__PROMPT__:
Each line in the entries that has the word "EmptyString" has to be copied.

__RECORDS FOR THIS EXERCISE__:
Definition reachable (s : AppState) : Prop :=
  exists acts, run acts initialState = s.


(** * Part II: vocabulary of the statements *)

(** ** History *)

(** [0 <= historyStep < history.length] *)
Definition hist_wf (s : AppState) : Prop :=
  0 <= historyStep s < length_ (history s).

(** A pen stroke on page 1 drawn with the initial tool properties, used in
    the worked examples. *)
Definition stroke (id : string) : Annotation.t :=
  Annotation.mk id 1 ToolType.PEN (Some [(0, 0); (1, 1)]%float) None None None
                "#ef4444"%string 2 1.0 None None.

(** ** Keys *)

(** The single-key shortcuts of the [switch]. *)
Definition singleKeys : list string :=
  ["v"; "p"; "h"; "e"; "t"; "r"; "c"; "l"; "a"; "["; "]"]%string.

(** The keys of the modifier-qualified shortcuts. *)
Definition chordKeys : list string := ["z"; "y"; "="; "+"; "-"]%string.

(** The state [s] with the edit-mode flag replaced. *)
Definition with_isEditMode (s : AppState) (b : bool) : AppState :=
  snd (setIsEditMode (val b) s).

(** ** Clamped ranges *)

(** Keyboard and wheel events as the browser delivers them: [deltaY] is a
    WebIDL [double], which is never NaN. *)
Definition isInput (a : Action) : Prop :=
  match a with
  | KeyDown _ => True
  | Wheel e => is_nan (WheelEvent.deltaY e) = false
  | _ => False
  end.

(** [lo <= x <= hi] with the comparisons of JavaScript, which are false on NaN. *)
Definition between (lo hi x : number) : Prop :=
  (lo <=? x)%float = true /\ (x <=? hi)%float = true.

Definition scaleInRange (x : number) : Prop := between 0.25 4.0 x.

Definition lineWidthInRange (x : number) : Prop := between 1 100 x.

(** ** Binary64 arithmetic, after [SpecFloat] *)

Definition SFis_nan (a : spec_float) : bool :=
  match a with S754_nan => true | _ => false end.

(** What [k] right shifts of [M] hold: the quotient, and a remainder that is
    zero only if the round bit is clear. *)
Definition shifted (M k : Z) (mrs : shr_record) : Prop :=
  0 <= k /\ 0 <= shr_m mrs
  /\ exists rem, M = shr_m mrs * 2 ^ k + rem /\ 0 <= rem < 2 ^ k
                 /\ (rem = 0 -> shr_r mrs = false).

(** The result of rounding when the mantissa [m2] is kept at exponent [E]:
    a mantissa of 54 bits moves to the next binade. *)
Definition rounded (sx : bool) (m2 E : Z) : spec_float :=
  if m2 =? 0 then S754_zero sx
  else if m2 <? 2 ^ 53 then
    if E <=? emax - prec then S754_finite sx (Z.to_pos m2) E else S754_infinity sx
  else
    if E + 1 <=? emax - prec then S754_finite sx (Z.to_pos (2 ^ 52)) (E + 1)
    else S754_infinity sx.

(** Positive finite numbers. *)
Definition pos_finite (x : number) : Prop :=
  exists m e, Prim2SF x = S754_finite false m e.

(** Case analysis on the guards of a handler, in source order. *)
Ltac case_guard :=
  match goal with
  | |- context [if ?b then _ else _] => destruct b eqn:?
  end.

(** * Part II-b: the rest of [App.tsx] *)

(** ** View state: the hooks outside the engine *)

(** The hooks that the handlers below read or write.  The modal, layout and
    speech flags are toggled by one-line callbacks and are left out. *)
Record ViewState : Type := mkView {
  pdfFile : option File;
  numPages : number;
  currentPage : number;
  rotation : number;
  pdfText : string;
  isGlobalLoading : bool;
  isAiPanelOpen : bool;
  isDragging : bool;
  isPanDragging : bool;
  aiInput : string
}.

(** The [useState] initial values. *)
Definition initialView : ViewState :=
  {| pdfFile := None;
     numPages := 0;
     currentPage := 1;
     rotation := 0;
     pdfText := EmptyString;
     isGlobalLoading := false;
     isAiPanelOpen := false;
     isDragging := false;
     isPanDragging := false;
     aiInput := EmptyString |}.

__SOLUTION TO THE EXERCISE__:
     pdfText := EmptyString;
     aiInput := EmptyString |}.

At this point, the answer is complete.